CC BY-NC-ND 4.0 · Rev Bras Ortop (Sao Paulo) 2020; 55(06): 708-714
DOI: 10.1055/s-0040-1702951
Artigo Original
Quadril

Dual mobility cup in total hip arthroplasty. The experiense of the university hospital

Article in several languages: português | English
1  Grupo de cirurgia do quadril e joelho, Serviço de Ortopedia e Traumatologia, Hospital Universitário, Universidade Federal do Maranhão, São Luís, Maranhão, Brasil
› Author Affiliations
 

Abstract

Objective To evaluate the incidence of prosthetic instability in a consecutive series of 42 cases of total hip arthroplasty using dual mobility cup.

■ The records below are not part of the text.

(** The program on the two small files, with reference sets of two
    q-grams: every q-gram of the public file is vulnerable. *)
Lemma main_writes_hardened_rows_witness :
  (size ({[ "an"; "ne"; "na"; "nn"; "ha" ]} : gset string) ≤ 10)%nat
  ∧ (∀ x, x ∈ ({[ "an"; "ne"; "na"; "nn"; "ha" ]} : gset string) →
          String.length x = 2%nat)
  ∧ (∃ q_gram_dict,
       extract_q_gram_sets counter_runtime ascii_methods 0 [1] 2
         sensitive_file true
       = Returns ([("r1", {[ "ee"; "an"; "nn"; "nl"; "le" ]});
                   ("r2", {[ "an"; "na"; "nn" ]})], q_gram_dict))
  ∧ ({[ "ee"; "an1"; "nn5"; "nl"; "le" ]} : gset string)
      ## {[ "an"; "ne"; "na"; "nn"; "ha" ]}
  ∧ ({[ "an1"; "na3"; "nn6" ]} : gset string)
      ## {[ "an"; "ne"; "na"; "nn"; "ha" ]}.
Proof.
  pose proof (main_writes_hardened_rows counter_runtime ascii_methods 10 7
                sensitive_file 0 [1] true public_file 0 [1] false 2 0%nat
                {| secret_seed := 7;
                   vuln_q_grams := {[ "an"; "ne"; "na"; "nn"; "ha" ]};
                   non_vuln_q_grams := [];
                   l_r := 2;
                   indexed_ref_sets := Some
                     [("an", [(0%nat, {[ "ne"; "na" ]}); (1%nat, {[ "nn"; "ha" ]})]);
                      ("ne", [(2%nat, {[ "an"; "nn" ]})]);
                      ("na", [(3%nat, {[ "an"; "nn" ]}); (4%nat, {[ "nn"; "ha" ]})]);
                      ("nn", [(5%nat, {[ "an"; "ne" ]}); (6%nat, {[ "na"; "ha" ]})]);
                      ("ha", [(7%nat, {[ "an"; "na" ]}); (8%nat, {[ "an"; "nn" ]})])] |}
                [("r1", {[ "ee"; "an"; "nn"; "nl"; "le" ]},
                  {[ "ee"; "an1"; "nn5"; "nl"; "le" ]});
                 ("r2", {[ "an"; "na"; "nn" ]}, {[ "an1"; "na3"; "nn6" ]})]
                counter_runtime_ok) as H.
  destruct H as (Hsize & Hlen & Hex & Hrows).
  { vm_compute. reflexivity. }
  split; [exact Hsize|]. split; [exact Hlen|]. split; [exact Hex|].
  apply Forall_cons in Hrows as [(Hd1 & _) Hrows].
  apply Forall_cons in Hrows as [(Hd2 & _) _].
  split; [exact Hd1 | exact Hd2].
Defined.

Methods A retrospective study of 38 patients undergoing primary or revision total hip arthroplasty (THA) using the acetabular dual-mobility cup (DMC) implant between January 2012 and January 2018. The rates of complications and instability after surgery were evaluated.

Results In total, 42 arthroplasties were performed in 38 patients, with a minimum follow-up of 16 months. The mean age of the sample was 60 years. In 38 cases, we used a cementless DMC, and, in the other 4 cases, a cemented DMC. There were no cases of early or late instability.

Conclusion The series herein presented proves the good result of the DMC in cases of primary arthroplasty, complex and complicated cases of failed osteosynthesis of proximal femoral fractures, and revision for THA instability. The absence of episodes of prosthetic instability and complications in complex cases of primary and revision THA increases the confidence in this concept.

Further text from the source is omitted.